Po ściągnięciu wierzchniej części garderoby, cała nasza trójka udała się do salonu.
Dom Markusa, zarówno zewnątrz jak i wewnątrz, był piękny i nowoczesny. Panował w nim ogromny ład i porządek. Spowodowane było to zapewne tym, że w sezonie spędzał tu tylko kilka dni w miesiącu. Z drugiej zaś strony, w miejscu, w którym rzadko się przebywa także osiada kurz, którego w tym domu w ogóle nie było widać. Podłoga pokryta była drewnianym parkietem, który idealnie współgrał z jasnymi ścianami. Czymś, co zwróciło moja uwagę były zielone rośliny, stojące w niedużych donicach. To one ożywiały to wnętrze i sprawiały, że całość nie wyglądała zbyt surowo. Wchodząc do dużego i przestronnego salonu, wzrok przykuwał ogromny telewizor, wiszący nad komodą. Jednak moim ulubionym elementem tego pomieszczenia, stał się gruby, puchaty, śnieżnobiały dywan.
Na skórzanej kanapie siedziały już wówczas 3 osoby, jak się okazało, wieloletni przyjaciele Markusa. Wśród nich była Lisa - filigranowa blondynka, której włosów, sięgających prawie do pasa, pozazdrościć mogła każda dziewczyna oraz jej chłopak Thomas.

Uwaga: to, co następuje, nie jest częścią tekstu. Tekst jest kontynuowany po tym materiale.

(** The [while index < PROOF_LANE_COUNT] loop: [n] iterations are left. *)
Fixpoint proof_count_loop (n : nat) (bitmap index count : Z) : Z :=
  match n with
  | O => count
  | S n' =>
      let count' := if Z.land bitmap (Z.shiftl 1 index) =? 0 then count else count + 1 in
      proof_count_loop n' bitmap (index + 1) count'
  end.

Definition proof_count (bitmap : Z) : Z := proof_count_loop PROOF_LANE_COUNT bitmap 0 0.

Definition has_threshold (bitmap : Z) : bool := PROOF_THRESHOLD <=? proof_count bitmap.

Definition encode_compact_proof (lane : ProofLane) (recipient : Address) (proof : bytes) : bytes :=
  [lane_u8 lane] ++ be_bytes 20 recipient ++ proof.

(** [LibProof.decodeCompact]: the header word is loaded from the calldata, so
    it takes in whatever follows the payload there ([rest]); reads beyond the
    calldata are zero. *)
Definition calldataload (data : bytes) : Z := be_val (take 32 (data ++ replicate 32 0)).

Definition decodeCompact (compact rest : bytes) : Z * Address * bytes :=
  let header := calldataload (compact ++ rest) in
  (Z.shiftr header 248,
   Z.shiftr (Z.shiftl header 8 mod 2 ^ 256) 96,
   drop PROOF_HEADER_LENGTH compact).

(** ** Commitments *)

Record ProofDomain := {
  chain_id : Z;
  proof_system_version : Z;
  rollup_config_hash : B256;
  block_interval : Z
}.

Record ProposalCommitment := {
  parent_ref : Address;
  root_claim : B256;
  l2_block_number : Z;
  attempt : Z
}.

Record RootCommitment := {
  proposal : ProposalCommitment;
  l1_origin_hash : B256;
  l1_origin_number : Z
}.

(** The bytes [ProofDomain::hash], [game_uuid] and [root_id] hash. *)
Definition domain_preimage (d : ProofDomain) : bytes :=
  abi_word (chain_id d) ++ abi_word (proof_system_version d)
    ++ abi_word (rollup_config_hash d) ++ abi_word (block_interval d).

Definition extra_data (c : ProposalCommitment) (domain_hash : B256) : bytes :=
  abi_word domain_hash ++ abi_word (l2_block_number c)
    ++ abi_word (parent_ref c) ++ abi_word (attempt c).

Definition uuid_preimage (c : ProposalCommitment) (domain_hash : B256) : bytes :=
  abi_word MULTI_PROOF_GAME_TYPE ++ abi_word (root_claim c) ++ abi_word 96
    ++ abi_bytes_tail (extra_data c domain_hash).

Definition root_preimage (c : RootCommitment) (domain_hash : B256) : bytes :=
  abi_word domain_hash ++ abi_word (parent_ref (proposal c))
    ++ abi_word (root_claim (proposal c)) ++ abi_word (l2_block_number (proposal c))
    ++ abi_word (l1_origin_hash c) ++ abi_word (l1_origin_number c).

Section keccak.
(** The hash function is a parameter. *)
Variable keccak256 : bytes -> B256.

Definition domain_hash (d : ProofDomain) : B256 := keccak256 (domain_preimage d).
Definition game_uuid (c : ProposalCommitment) (domain : B256) : B256 :=
  keccak256 (uuid_preimage c domain).
Definition root_id (c : RootCommitment) (domain : B256) : B256 :=
  keccak256 (root_preimage c domain).
Definition root_game_uuid (c : RootCommitment) (domain : B256) : B256 :=
  game_uuid (proposal c) domain.
End keccak.

(** ** Game context of a proof job ([proof_game.rs]) *)

Record ProofGameContext := {
  ctx_block_interval : Z;
  ctx_rollup_config_hash : B256;
  ctx_root_claim : B256;
  ctx_l2_block_number : Z;
  ctx_l1_head : B256
}.

Inductive ProofGameContextError :=
| ContractFailure (game : Address) (error : string)
| ValueOverflow (game : Address) (field : string) (value : Z)
| RootClaimMismatch (game : Address) (expected actual : B256)
| L2BlockNumberMismatch (game : Address) (expected actual : Z)
| L1HeadMismatch (game : Address) (expected actual : B256)
| RollupConfigHashMismatch (game : Address) (expected actual : B256)
| InvalidBlockInterval (game : Address) (l2_block block_interval : Z).

Definition u256_to_u64 (game : Address) (field : string) (value : Z)
    : result Z ProofGameContextError :=
  ok_or (to_u64 value) (ValueOverflow game field value).

Definition validated_start_block (self : ProofGameContext) (game : Address)
    (root : B256) (l2_block : Z) (l1_head : B256) (config_hash : B256)
    : result Z ProofGameContextError :=
  if negb (ctx_root_claim self =? root)
  then Err (RootClaimMismatch game (ctx_root_claim self) root)
  else if negb (ctx_l2_block_number self =? l2_block)
  then Err (L2BlockNumberMismatch game (ctx_l2_block_number self) l2_block)
  else if negb (ctx_l1_head self =? l1_head)
  then Err (L1HeadMismatch game (ctx_l1_head self) l1_head)
  else if negb (ctx_rollup_config_hash self =? config_hash)
  then Err (RollupConfigHashMismatch game (ctx_rollup_config_hash self) config_hash)
  else if ctx_block_interval self =? 0
  then Err (InvalidBlockInterval game l2_block (ctx_block_interval self))
  else ok_or (checked_sub l2_block (ctx_block_interval self))
         (InvalidBlockInterval game l2_block (ctx_block_interval self)).
(** Block heights along a chain: [k] steps of [I]. *)
Lemma chain_blocks tr I F p gs q :
  chain tr I F p gs q -> la_block q = la_block p + I * Z.of_nat (length gs).
Proof.
  induction 1 as [|p g gs q st (?&Hb&?) ??? Hc IH]; simpl; [lia|].
  rewrite IH. simpl. rewrite Hb. lia.
Qed.

Lemma chain_app tr I F p gs1 q gs2 r :
  chain tr I F p gs1 q -> chain tr I F q gs2 r -> chain tr I F p (gs1 ++ gs2) r.
Proof. induction 1; simpl; [done|]. intros. econstructor; eauto. Qed.
End chain.

(** The same facts in a service whose environment has more interfaces. *)
Section chain_inr.
Context {U : Sig} (tr0 : list (event SelectSig)) (tr : list (event (U ⊕ SelectSig)))
  (He : Forall2 embeds tr0 tr).

Lemma next_transition_inr I F p t : next_transition tr0 I F p t -> next_transition tr I F p t.
Proof. unfold next_transition. naive_solver eauto using saw_inr. Qed.

Lemma chain_inr I F p gs q : chain tr0 I F p gs q -> chain tr I F p gs q.
Proof.
  induction 1; econstructor; eauto using next_transition_inr; by eapply saw_inr.
Qed.

Lemma stop_ok_inr I F p s : stop_ok tr0 I F p s -> stop_ok tr I F p s.
Proof.
  destruct s; simpl; [done| |]; intros H; destruct_and?; split_and?;
    first [by apply next_transition_inr|by eapply saw_inr|done].
Qed.
End chain_inr.

(** ** The loop *)

(** Opens one iteration: the reply to the first call splits the run. *)
Ltac step_runs H :=
  cbn [runs bind lineage consensus output_root_at_block latest_l2_finalized_block trigger map_err
       inj prj sub_inl sub_inr sub_refl] in H.

Lemma select_loop_sound fuel I F anchor parent games tr lin :
  runs (select_loop fuel I F anchor parent games) tr (Some (Ok lin)) ->
  sl_anchor lin = anchor /\
  exists gs tip, sl_games lin = games ++ gs /\
    chain tr I F parent gs tip /\ stop_ok tr I F tip (sl_stop lin).
Proof.
  revert parent games tr. induction fuel as [|fuel IH]; intros parent games tr H.
  { by destruct H. }
  cbn [select_loop] in H. destruct (checked_add _ _) as [b|] eqn:Hb; [|by destruct H].
  apply checked_add_Some in Hb as [Hb Hmax]. destruct (Z.ltb_spec F b) as [HF|HF].
  { destruct H as [-> [= ->]]. split; [done|]. exists [], parent.
    rewrite app_nil_r. simpl. auto using chain_nil. }
  step_runs H. destruct H as (root&t1&->&H).
  destruct root as [root|]; step_runs H; [|by destruct H].
  set (t := {| lt_parent_ref := la_address parent; lt_root_claim := root; lt_block := b |}) in H.
  destruct H as (found&t2&->&H).
  assert (forall tr', next_transition
      (ev (inr (OutputRootAtBlock b) : call SelectSig) (Ok root) :: tr') I F parent t) as Hnext.
  { intros tr'. repeat split; simpl; try lia. exists (Ok root). split; [by left|done]. }
  destruct found as [[game|]|]; step_runs H; [| |by destruct H].
  2: { destruct H as [-> [= ->]]. split; [done|]. exists [], parent. rewrite app_nil_r.
       split; [done|]. split; [constructor|]. split; [apply Hnext|].
       apply saw_cons. exists (Ok None). split; [by left|done]. }
  destruct H as (st&t3&->&H). destruct st as [st|]; step_runs H; [|by destruct H].
  match type of H with context [select_loop] => idtac end.
  match goal with |- context [chain (?e1 :: ?e2 :: ?e3 :: t3)] =>
    set (evs := [e1; e2; e3]); change (e1 :: e2 :: e3 :: t3) with (evs ++ t3) end.
  assert (saw (T := SelectSig) (S := LineageSig) (GameForTransition t) (Ok (Some game)) (evs ++ t3)).
  { apply saw_cons. exists (Ok (Some game)). split; [by left|done]. }
  assert (saw (T := SelectSig) (S := LineageSig)
            (LineageResolutionStatus (lg_address game)) (Ok st) (evs ++ t3)).
  { do 2 apply saw_cons. exists (Ok st). split; [by left|done]. }
  destruct (decide (outcome st = ChallengerWins)) as [Ho|Ho].
  - rewrite bool_decide_eq_true_2 in H by done. destruct H as [-> [= ->]].
    split; [done|]. exists [], parent. rewrite (app_nil_r games). split; [done|].
    split; [constructor|]. split_and!; [apply Hnext|done..].
  - rewrite bool_decide_eq_false_2 in H by done.
    apply IH in H as (?&gs&tip&Hgs&Hc&Hstop). split; [done|].
    exists ({| slg_transition := t; slg_game := game |} :: gs), tip.
    rewrite Hgs, <-app_assoc. split; [done|]. split.
    + econstructor; simpl; eauto using chain_mono with wc.
    + eauto using stop_ok_mono with wc.
Qed.

Lemma loop_fuel_step I F p : 0 < I -> p + I <= F -> (F - (p + I)) / I = (F - p) / I - 1.
Proof.
  intros HI HF. replace (F - p) with (F - (p + I) + 1 * I) by lia.
  rewrite Z.div_add by lia. lia.
Qed.

Lemma select_loop_fuel fuel I F anchor parent games tr :
  0 < I -> (0 < fuel)%nat -> (F - la_block parent) / I < Z.of_nat fuel ->
  ~ runs (select_loop fuel I F anchor parent games) tr None.
Proof.
  intros HI. revert parent games tr.
  induction fuel as [|fuel IH]; intros parent games tr Hf Hlt H; [lia|].
  cbn [select_loop] in H. destruct (checked_add _ _) as [b|] eqn:Hb; [|by destruct H].
  apply checked_add_Some in Hb as [Hb _]. destruct (Z.ltb_spec F b); [by destruct H|].
  step_runs H. destruct H as ([root|]&t1&->&H); step_runs H; [|by destruct H].
  destruct H as ([[game|]|]&t2&->&H); step_runs H; [|by destruct H..].
  destruct H as ([st|]&t3&->&H); step_runs H; [|by destruct H].
  case_bool_decide; [by destruct H|].
  pose proof (loop_fuel_step I F (la_block parent) HI ltac:(lia)) as Hstep.
  assert (0 <= (F - (la_block parent + I)) / I) by (apply Z.div_pos; lia).
  apply IH in H; [done|lia|simpl; rewrite Hb; lia].
Qed.

Lemma select_loop_calls fuel I F anchor parent games tr o :
  runs (select_loop fuel I F anchor parent games) tr o -> (length tr <= 3 * fuel)%nat.
Proof.
  revert parent games tr.
  induction fuel as [|fuel IH]; intros parent games tr H; [by destruct H as [-> _]|].
  cbn [select_loop] in H. destruct (checked_add _ _) as [b|]; [|by destruct H as [-> _]; simpl; lia].
  destruct (Z.ltb_spec F b); [by destruct H as [-> _]; simpl; lia|].
  step_runs H. destruct H as ([root|]&t1&->&H); step_runs H; [|by destruct H as [-> _]; simpl; lia].
  destruct H as ([[game|]|]&t2&->&H); step_runs H; [|by destruct H as [-> _]; simpl; lia..].
  destruct H as ([st|]&t3&->&H); step_runs H; [|by destruct H as [-> _]; simpl; lia].
  case_bool_decide; [by destruct H as [-> _]; simpl; lia|].
  apply IH in H. simpl. lia.
Qed.

(** The error a reply carries, as [select_lineage] sees it. *)
Definition err_of {A E} (r : result A E) : option E :=
  match r with Ok _ => None | Err e => Some e end.

Definition reply_error (c : call SelectSig) : reply SelectSig c -> option LineageError :=
  match c with
  | inl GetLineageAnchor | inl (GetRecoveryParent _) | inl (LineageAnchorClaimValid _)
  | inl (GameForTransition _) | inl (LineageResolutionStatus _) => err_of
  | inr (OutputRootAtBlock _) | inr LatestL2FinalizedBlock =>
      fun r => LConsensus <$> err_of r
  end.

(** The last call of the trace failed with [e]. *)
Definition failed_with (tr : list (event SelectSig)) (e : LineageError) : Prop :=
  exists t c r, tr = t ++ [ev c r] /\ reply_error c r = Some e.

Lemma failed_with_cons x tr e : failed_with tr e -> failed_with (x :: tr) e.
Proof. intros (t&c&r&->&?). by exists (x :: t), c, r. Qed.

Lemma failed_with_app t tr e : failed_with tr e -> failed_with (t ++ tr) e.
Proof. intros (t'&c&r&->&?). exists (t ++ t'), c, r. by rewrite app_assoc. Qed.

Lemma failed_with_here c r e : reply_error c r = Some e -> failed_with [ev c r] e.
Proof. by exists [], c, r. Qed.
#[export] Hint Resolve failed_with_cons failed_with_app failed_with_here : wc.

Lemma select_loop_error fuel I F anchor parent games tr e :
  runs (select_loop fuel I F anchor parent games) tr (Some (Err e)) ->
  failed_with tr e \/ exists p, e = BlockNumberOverflow p I /\ U64_MAX < p + I.
Proof.
  revert parent games tr.
  induction fuel as [|fuel IH]; intros parent games tr H; [by destruct H as [_ ?]|].
  cbn [select_loop] in H. destruct (checked_add _ _) as [b|] eqn:Hb.
  2: { apply checked_add_None in Hb. destruct H as [-> [= ->]]. eauto. }
  destruct (Z.ltb_spec F b); [by destruct H as [_ ?]|].
  step_runs H. destruct H as ([root|er]&t1&->&H); step_runs H.
  2: { destruct H as [-> [= ->]]. left. by apply failed_with_here. }
  destruct H as ([[game|]|er]&t2&->&H); step_runs H.
  - destruct H as ([st|er]&t3&->&H); step_runs H.
    + case_bool_decide; [by destruct H as [_ ?]|]. apply IH in H as [H|H]; eauto 6 with wc.
    + destruct H as [-> [= ->]]. left. do 2 apply failed_with_cons. by apply failed_with_here.
  - by destruct H as [_ ?].
  - destruct H as [-> [= ->]]. left. apply failed_with_cons. by apply failed_with_here.
Qed.

(** ** The starting point *)

Section recovery.
Context {T : Sig} `{!Sub LineageSig T, !Sub ConsensusSig T}.

(** Where a lineage may start: at the registry's anchor when the operator
    named no recovery parent or the anchor is past it again and valid;
    otherwise at the recovery parent, which is eligible and canonical. *)
Definition start_ok (tr : list (event T)) (F : Z) (rp : option Address)
    (anchor0 a : LineageAnchor) : Prop :=
  match rp with
  | None => a = anchor0
  | Some addr =>
      addr <> ZERO /\
      exists rec, saw (S := LineageSig) (GetRecoveryParent addr) (Ok rec) tr /\
        ((a = anchor0 /\ la_block (rp_anchor rec) < la_block anchor0 /\
          saw (S := LineageSig) (LineageAnchorClaimValid (la_address anchor0)) (Ok true) tr) \/
         (a = rp_anchor rec /\ rp_eligible rec = true /\ la_block a <= F /\
          saw (S := ConsensusSig) (OutputRootAtBlock (la_block a)) (Ok (rp_root_claim rec)) tr))
  end.

Lemma start_ok_mono t1 t2 F rp anchor0 a :
  t1 ⊆ t2 -> start_ok t1 F rp anchor0 a -> start_ok t2 F rp anchor0 a.
Proof.
  intros Hs. destruct rp; simpl; [|done]. intros (?&rec&?&Hor). split; [done|].
  exists rec. split; [by eapply saw_mono|]. destruct Hor as [(?&?&?)|(?&?&?&?)];
    [left|right]; repeat split; eauto using saw_mono.
Qed.
End recovery.

Ltac step_try H :=
  cbn [bind_try bind runs lineage consensus output_root_at_block latest_l2_finalized_block trigger
       map_err inj prj sub_inl sub_inr sub_refl] in H.

Lemma recover_anchor_canonical addr rec F tr0 tr r :
  addr <> ZERO ->
  runs (do? root <- consensus (T := SelectSig) (output_root_at_block (la_block (rp_anchor rec)));
        if root =? rp_root_claim rec then Ret (Ok (rp_anchor rec))
        else Ret (Err (NonCanonicalRecoveryParent addr))) tr r ->
  saw (T := SelectSig) (S := LineageSig) (GetRecoveryParent addr) (Ok rec) tr0 ->
  rp_eligible rec = true -> la_block (rp_anchor rec) <= F ->
  match r with
  | Ok a => forall anchor0, start_ok (tr0 ++ tr) F (Some addr) anchor0 a
  | Err e => failed_with tr e \/ e = NonCanonicalRecoveryParent addr
  end.
Proof.
  intros Haddr H Hsaw He HF. step_try H. destruct H as ([root|er]&t1&->&H); step_try H.
  - destruct (Z.eqb_spec root (rp_root_claim rec)) as [->|]; destruct H as [-> ->]; [|by right].
    intros anchor0. split; [done|]. exists rec. split; [by apply saw_app_l|]. right.
    repeat split; try done. apply saw_app_r. by eexists; split; [left|].
  - destruct H as [-> ->]. left. by apply failed_with_here.
Qed.

Lemma recover_anchor_runs rp anchor0 F tr r :
  runs (recover_anchor rp anchor0 F) tr r ->
  match r with
  | Ok a => start_ok tr F rp anchor0 a
  | Err e => failed_with tr e \/
      exists addr, rp = Some addr /\
        (e = InvalidRecoveryParent addr \/ e = NonCanonicalRecoveryParent addr)
  end.
Proof.
  unfold recover_anchor. destruct rp as [addr|]; [|by intros [-> ->]].
  destruct (Z.eqb_spec addr ZERO) as [->|Haddr]; [intros [-> ->]; eauto|].
  intros H. step_try H. destruct H as ([rec|er]&t1&->&H); step_try H.
  2: { destruct H as [-> ->]. left. by apply failed_with_here. }
  set (e0 := ev _ _).
  assert (forall tr, saw (T := SelectSig) (S := LineageSig) (GetRecoveryParent addr) (Ok rec) (e0 :: tr))
    as Hsaw by (intros; eexists; split; [by left|done]).
  assert (forall t1, runs (if negb (rp_eligible rec) then Ret (Err (InvalidRecoveryParent addr))
     else if F <? la_block (rp_anchor rec) then Ret (Err (NonCanonicalRecoveryParent addr))
     else do? root <- consensus (output_root_at_block (la_block (rp_anchor rec)));
          if root =? rp_root_claim rec then Ret (Ok (rp_anchor rec))
          else Ret (Err (NonCanonicalRecoveryParent addr))) t1 r ->
    forall t0, match r with
    | Ok a => start_ok ((e0 :: t0) ++ t1) F (Some addr) anchor0 a
    | Err e => failed_with ((e0 :: t0) ++ t1) e \/ exists addr', Some addr = Some addr' /\
        (e = InvalidRecoveryParent addr' \/ e = NonCanonicalRecoveryParent addr')
    end) as Hrest.
  { clear H t1. intros t1 H t0. destruct (rp_eligible rec) eqn:He; cbn [negb] in H;
      [|destruct H as [-> ->]; eauto].
    destruct (Z.ltb_spec F (la_block (rp_anchor rec))); [destruct H as [-> ->]; eauto|].
    eapply recover_anchor_canonical in H; eauto. destruct r as [a|e]; [done|].
    destruct H as [H| ->]; [left; eauto with wc|eauto]. }
  destruct (Z.ltb_spec (la_block (rp_anchor rec)) (la_block anchor0)).
  - step_try H. destruct H as ([v|er]&t2&->&H); step_try H.
    2: { destruct H as [-> ->]. left. apply failed_with_cons. by apply failed_with_here. }
    destruct v; [|by apply (Hrest _ H [_])]. destruct H as [-> ->].
    split; [done|]. exists rec. split; [done|]. left. repeat split; try done.
    apply saw_cons. by eexists; split; [left|].
  - step_try H. by apply (Hrest _ H []).
Qed.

Jednak to Bruno od samego początku wzbudził we mnie największą sympatię. Brunet miał cudowny uśmiech, od którego nie dało się wręcz oderwać wzroku, a ponadto obdarzony był ogromnym poczuciem humoru. Szybko z Nicole znalazłyśmy z całą trójką wspólny język, dzięki czemu ani przez chwilę nie dało się wyczuć napiętej czy sztywnej atmosfery.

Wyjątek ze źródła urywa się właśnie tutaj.